Where is Rwanda located?
Rwanda is a country located in central Africa, and it is the smallest country in mainland Africa. It is located few degrees in the equator and is bordered by Uganda, Tanzania, Burundi, and the Democratic Republic of Congo. Rwanda is in the Africa great lakes and is highly elevated. Rwanda experiences subtropical climate, with two rainy seasons and two dry seasons annually.
Communities found in Rwanda and their cultural practices
In Rwanda, the largest ethnic group is Hutus, which makes up around 80%, followed by Tutsi with 18%, Twa being the last with 2% of the population. Christianity is the largest religion in Rwanda, and Statistics showed that 26% of Rwanda’s population are Christians.
Rwandans had their cultural practices, which they followed during there day to day activity. During the payment of a dowry woman’s value was paid in cows, whereby the first calf of that cow was given to the young couple as a sign of blessings from their parents. When a child was born, he/she was kept indoors for eight days together with the mother. When the days are over, the child was introduced to the community and also given a name.
A girl who bears a child when she was not married, she was once punished for exile or death. Those who were punished to death were taken to an island and drowned in Lake Kivu. This punishment was meant to scare girls from having premarital sex.
Who colonized Rwanda?
Rwanda is a country that has a brief history of colonization. In 1884, Germany colonized Rwanda, and it became part of German East Africa. The Germans ruled indirectly through the political structure created by the King. The Germans also conducted military operations against Hutu chiefs in the North that had not come under the rule of the King.
Belgium started controlling Rwanda after the first World War. After the war, on August 23, 1923, the League of Nations mandated Rwanda under Belgian supervision. During this supervision, the power of the king was limited. They modified the system and eliminated the paying of tributes, which was started by the Germans.

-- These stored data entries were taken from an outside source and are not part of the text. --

(** X5. When the file exists, the constructor never exits the process
    and prints nothing, whatever the lines are: it returns or raises
    StopIteration, IndexError (a line of fewer than fifteen fields) or
    ValueError (a target that is no numeral, or no data line). *)
Theorem dataset_load_existing_file_never_exits (fs : gmap string (list string))
    (np_float32 : string -> option F) (csv : string) (tr : Transformer F)
    (content : list string) (s s' : S) (r : outcome (AlphpaSeqDataset F)) :
  fs !! csv = Some content ->
  AlphpaSeqDataset__init__ fs np_float32 csv tr s = (r, s') ->
  s' = s /\
  match r with
  | Return _ => True
  | Raised e => e = StopIteration \/ e = IndexError \/ e = ValueError
  | Exited _ => False
  end.
Proof.
  intros Hfs. unfold AlphpaSeqDataset__init__, _load_csv. run. rewrite Hfs.
  destruct content as [|header lines]; simpl.
  - intros [= <- <-]. split; [reflexivity | left; reflexivity].
  - destruct (for_each lines (load_line np_float32) ([], [], []) s)
      as [r1 s1] eqn:Hloop.
    destruct (load_lines_quiet _ _ _ _ _ _ Hloop) as [-> Hr1].
    destruct r1 as [[[ls qs] ks]|e|c]; simpl.
    + destruct qs as [|q qs]; simpl; intros [= <- <-].
      * split; [reflexivity | right; right; reflexivity].
      * split; [reflexivity | exact I].
    + destruct Hr1 as [->| ->]; simpl; intros [= <- <-];
        (split; [reflexivity | tauto]).
    + contradiction.
Qed.

End LoadTheorems.

Lemma dataset_load_total_on_loadable_rows_witness :
  exists ds,
    AlphpaSeqDataset__init__ (S := list event) Demo.demo_fs Demo.demo_float32
      "test_reg.csv" Demo.one_hot_transformer [] = (Return ds, []) /\
    __len__ ds = Z.of_nat (length (tl Demo.demo_csv)) /\
    labels ds = map (column 0) (tl Demo.demo_csv) /\
    seqs ds = map (column 1) (tl Demo.demo_csv) /\
    well_formed ds.
Proof.
  apply (dataset_load_total_on_loadable_rows (S := list event) Demo.demo_fs
           Demo.demo_float32 "test_reg.csv" Demo.one_hot_transformer
           (hd ""%string Demo.demo_csv) (tl Demo.demo_csv) []).
  - reflexivity.
  - discriminate.
  - repeat constructor; try (vm_compute; lia); eexists; reflexivity.
Defined.

Lemma dataset_load_returns_rows_witness :
  [] = ([] : list event) /\
  exists header lines,
    Demo.demo_fs !! "test_reg.csv"%string = Some (header :: lines) /\
    lines <> [] /\
    __len__ Demo.demo_dataset = Z.of_nat (length lines) /\
    Forall (loadable Demo.demo_float32) lines /\
    labels Demo.demo_dataset = map (column 0) lines /\
    seqs Demo.demo_dataset = map (column 1) lines /\
    Forall2 (fun line x => Demo.demo_float32 (column 14 line) = Some x) lines
            (log10_ka Demo.demo_dataset) /\
    (exists q, q ∈ seqs Demo.demo_dataset /\ _longest_seq Demo.demo_dataset = len q) /\
    transformer Demo.demo_dataset = Demo.one_hot_transformer /\
    csv_file Demo.demo_dataset = "test_reg.csv"%string.
Proof.
  exact (dataset_load_returns_rows (S := list event) Demo.demo_fs Demo.demo_float32
           "test_reg.csv" Demo.one_hot_transformer Demo.demo_dataset [] [] eq_refl).
Defined.

Lemma dataset_load_missing_file_exits_witness :
  AlphpaSeqDataset__init__ (S := list event) Demo.demo_fs Demo.demo_float32
    "nope.csv" Demo.one_hot_transformer [] =
    (Exited 1, [Print Stderr (PText "File not found error: nope.csv.")]).
Proof.
  exact (dataset_load_missing_file_exits (S := list event) Demo.demo_fs
           Demo.demo_float32 "nope.csv" Demo.one_hot_transformer [] eq_refl).
Defined.

Lemma dataset_load_without_rows_raises_witness :
  AlphpaSeqDataset__init__ (S := list event)
    {[ "h.csv"%string := ["label,seq"%string] ]} Demo.demo_float32
    "h.csv" Demo.one_hot_transformer [] = (Raised ValueError, []).
Proof.
  apply (dataset_load_without_rows_raises (S := list event)
           {[ "h.csv"%string := ["label,seq"%string] ]} Demo.demo_float32
           "h.csv" Demo.one_hot_transformer ["label,seq"%string] []).
  - reflexivity.
  - simpl. lia.
Defined.

(** A data line of two fields: the IndexError of [line[14]] leaves the
    constructor uncaught. *)
Lemma dataset_load_existing_file_never_exits_witness :
  [] = ([] : list event) /\ (IndexError = StopIteration \/ IndexError = IndexError \/
                             IndexError = ValueError).
Proof.
  exact (dataset_load_existing_file_never_exits (S := list event)
           {[ "short.csv"%string := ["label,seq"; "s0,ACD"]%string ]}
           Demo.demo_float32 "short.csv" Demo.one_hot_transformer
           ["label,seq"; "s0,ACD"]%string [] [] (Raised IndexError) eq_refl eq_refl).
Defined.

(** ** Dataset access, further cases *)

Lemma getitem_before_start {A} (l : list A) (idx : Z) :
  idx < - Z.of_nat (length l) -> getitem l idx = Raised IndexError.
Proof.
  intros Hlt. unfold getitem.
  destruct (Z.ltb_spec idx 0) as [_|Hge]; [|lia].
  destruct (Z.ltb_spec (idx + Z.of_nat (length l)) 0) as [_|Hge]; [|lia].
  reflexivity.
Qed.

(** The position that an in-range index denotes. *)
Lemma getitem_in_range {A} (l : list A) (idx : Z) :
  - Z.of_nat (length l) <= idx < Z.of_nat (length l) ->
  exists x,
    l !! Z.to_nat (if idx <? 0 then Z.of_nat (length l) + idx else idx) = Some x /\
    getitem l idx = Return x.
Proof.
  intros [Hlo Hhi]. destruct (Z.ltb_spec idx 0) as [Hneg|Hpos].
  - apply getitem_from_end. lia.
  - pose proof (getitem_nat l (Z.to_nat idx)) as Hg.
    rewrite Z2Nat.id in Hg by assumption. rewrite Hg.
    destruct (l !! Z.to_nat idx) as [x|] eqn:Hx.
    + exists x. split; reflexivity.
    + apply lookup_ge_None in Hx. lia.
Qed.

Section AccessProperties.

Context {F : Type}.
Context {S : Type} `{Console S}.

(** X6. On a loaded dataset, an index below minus the dataset length
    exits the process with status 1 after the same diagnostic as an
    index past the end: the index and the dataset length on the error
    stream. *)
Theorem getitem_below_range_exits (self : AlphpaSeqDataset F) (idx : Z) (s : S) :
  well_formed self ->
  idx < - __len__ self ->
  __getitem__ self idx s =
    (Exited 1,
     emit (Print Stderr
             (PText ("List index out of range: " +:+ str idx +:+
                     ", length: " +:+ str (__len__ self) +:+ "."))) s).
Proof.
  intros [Hseqs _] Hidx. unfold __getitem__, __len__ in *. run.
  rewrite getitem_before_start by (rewrite Hseqs; assumption).
  reflexivity.
Qed.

In 1962, Rwanda became independent with Gregorian Kayibanda as the first president, the new constitution was ratified and soon in 1963, the Tutsi invaded Rwanda. Still, they were repelled. This lead to the death of 12000 Tutsi people who were killed by Hutu while countless of Tutsi people fled the country.

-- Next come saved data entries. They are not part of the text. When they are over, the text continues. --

(** * The denominator graph of the 'chain' models (chain/chain-den-graph.cc)

    A shallow embedding of [DenominatorGraph::SetTransitions],
    [DenominatorGraph::SetInitialProbs], [NumStatesThatCanReach] and
    [DenominatorGraph::ComputeSpecialState], and the properties of the
    flattened transition tables, of the initial-probability estimate and of
    the choice of the special state.

    Conventions of the embedding.
    - [double] and [BaseFloat] values are IEEE 754 numbers in the sense of
      the standard library's [SpecFloat]: double arithmetic is binary64
      ([prec = 53], [emax = 1024]), a [BaseFloat] is a binary32 number
      ([prec = 24], [emax = 128]), the default of the build.  The [exp] of
      the C library is a parameter of the development.
    - State indices ([int32], never negative in a well-formed automaton) are
      [nat]; labels and pdf-ids are [Z]; the offsets of the tables are
      [int32] values obtained by [static_cast<int32>] from a [size_t], with
      the wrap-around written out.
    - [KALDI_ASSERT] and [KALDI_ERR] end the computation; they are the
      failure outcomes of the [result] type.
    - A vector is a list; where the source would index a vector out of
      range (an automaton with a destination that is not a state) the
      lists are left unchanged, and the properties are stated for
      well-formed automata ([fst_wf]). *)

From Stdlib Require Import ZArith Lia Bool.
From Stdlib Require Import SpecFloat PrimFloat FloatOps.
From stdpp Require Import base relations list.

Local Open Scope Z_scope.

(** ** Floating point *)

Module Flt.

Definition prec : Z := 53.
Definition emax : Z := 1024.

Definition add : spec_float -> spec_float -> spec_float := SFadd prec emax.
Definition mul : spec_float -> spec_float -> spec_float := SFmul prec emax.
Definition div : spec_float -> spec_float -> spec_float := SFdiv prec emax.
Definition opp : spec_float -> spec_float := SFopp.
Definition ltb : spec_float -> spec_float -> bool := SFltb.
Definition leb : spec_float -> spec_float -> bool := SFleb.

In the year 1994, the conflict arises where 9000 rebel Tutsi invaded Rwanda from their neighboring Uganda. This led to the killings of people based on their ethnicity, religion, and political beliefs. The Genocide saw neighbors and friends turn against each other. During this time, love turned to hate, and 800000 people were killed in 100 days.
Life after Genocide
In 1994 many Rwandans lost their lives against brutal killings between Hutu and Tutsi people. Survivors were physically and mentally damaged. Families were separated, and their homes were destroyed. World vision group, which offers a life-giving emergency and helping displaced people to settle there in Rwanda during that Era, also started reconciliation and peacebuilding programs in which all staffs were trained as agents of peace and healing. The peacebuilding programs consisted of three things grief, dealing with emotions, and forgiveness. This helps Rwandans in the healing process through it took years to change their hearts, in case after case — it worked out.
Development in Rwanda
Despite all the challenges in Rwanda, its economic growth success has been driven by the country’s services sectors and public investments, funded by foreign governments. Now Rwanda has a sound road system of approximately 14,900 kilometers of roads. The primary roads are well maintained as well. World Bank is providing financing for road rehabilitation and new construction in certain parts of Rwanda.

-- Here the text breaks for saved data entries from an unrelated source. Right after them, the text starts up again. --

Lemma I4_newPixel_texels img x y :
  at_origin img -> 0 <= x -> 0 <= y ->
  I4_newPixel (texels img) (width_of img) (height_of img) x y
  = Ok (I4_cell img x y).
Proof.
  intros Ho Hx Hy. pose proof Ho as (_ & _ & Hw & Hh).
  unfold I4_newPixel, I4_cell.
  destruct (Z.geb_spec x (width_of img)); [reflexivity|].
  destruct (Z.geb_spec y (height_of img)); [reflexivity|].
  cbn [orb]. rewrite index_texels by (assumption || lia). cbn [bind].
  rewrite I4_intensity_pack.
  assert (0 <= y * width_of img < 2 ^ 60) by nia.
  rewrite (int_small (y * width_of img)) by lia.
  rewrite (int_small (x + y * width_of img)) by lia.
  rewrite (int_small (x + y * width_of img + 1)) by lia.
  set (n := x + y * width_of img + 1).
  assert (0 <= n) by (unfold n; nia).
  assert (forall t, (let* rgba := Ok t in
            Ok (u8 (Z.lor (shl32 (mul32 (intensity (At img x y)) 15 / 255) 4)
                          (Z.land (mul32 (I4_intensity rgba) 15 / 255) 0xf))))
          = Ok (quant (intensity (At img x y)) 15 * 16 + quant (I4_intensity t) 15)) as Hbyte.
  { intros t. cbn [bind]. f_equal. apply I4_byte_value.
    - apply intensity_range.
    - apply I4_intensity_range. }
  destruct (Z.geb_spec n (len (texels img))) as [Hge|Hlt].
  - rewrite Hbyte. rewrite lookup_ge_None_2 by (unfold len in Hge; lia).
    reflexivity.
  - unfold index. destruct (Z.ltb_spec n 0); [lia|].
    destruct (lookup_lt_is_Some_2 (texels img) (Z.to_nat n)) as [t Ht].
    { unfold len in Hlt. lia. }
    rewrite Ht. cbn [default option_map id]. apply Hbyte.
Qed.

Lemma IA4_newPixel_texels img x y :
  at_origin img -> 0 <= x -> 0 <= y ->
  IA4_newPixel (texels img) (width_of img) (height_of img) x y
  = Ok (IA4_cell img x y).
Proof.
  intros Ho Hx Hy. unfold IA4_newPixel, IA4_cell.
  destruct (Z.geb_spec y (height_of img)); [reflexivity|].
  destruct (Z.geb_spec x (width_of img)); [reflexivity|].
  cbn [orb]. rewrite index_texels by (assumption || lia). cbn [bind].
  now rewrite IA4_texel_pack.
Qed.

However, according to Professor Longman, what the world sees is a thriving country, but deep down, only the well-connected individuals benefit in the quest for justice and restoration. But he does admit that the current Government of Rwanda has achieved much economic development and has been able to fight corruption. The main challenge is that the leadership is more of a top-down approach; ideas come from the top as the RPF leaders hold on to the throne. If they allowed some form of democracy, they would scale to higher heights in terms of development and restoration.
Their efforts to restore and grow can’t be ignored. War-torn countries, such as South Sudan, where Troops engage the civilians in war, should learn that war brings no good. They can also learn to restore themselves after such disasters.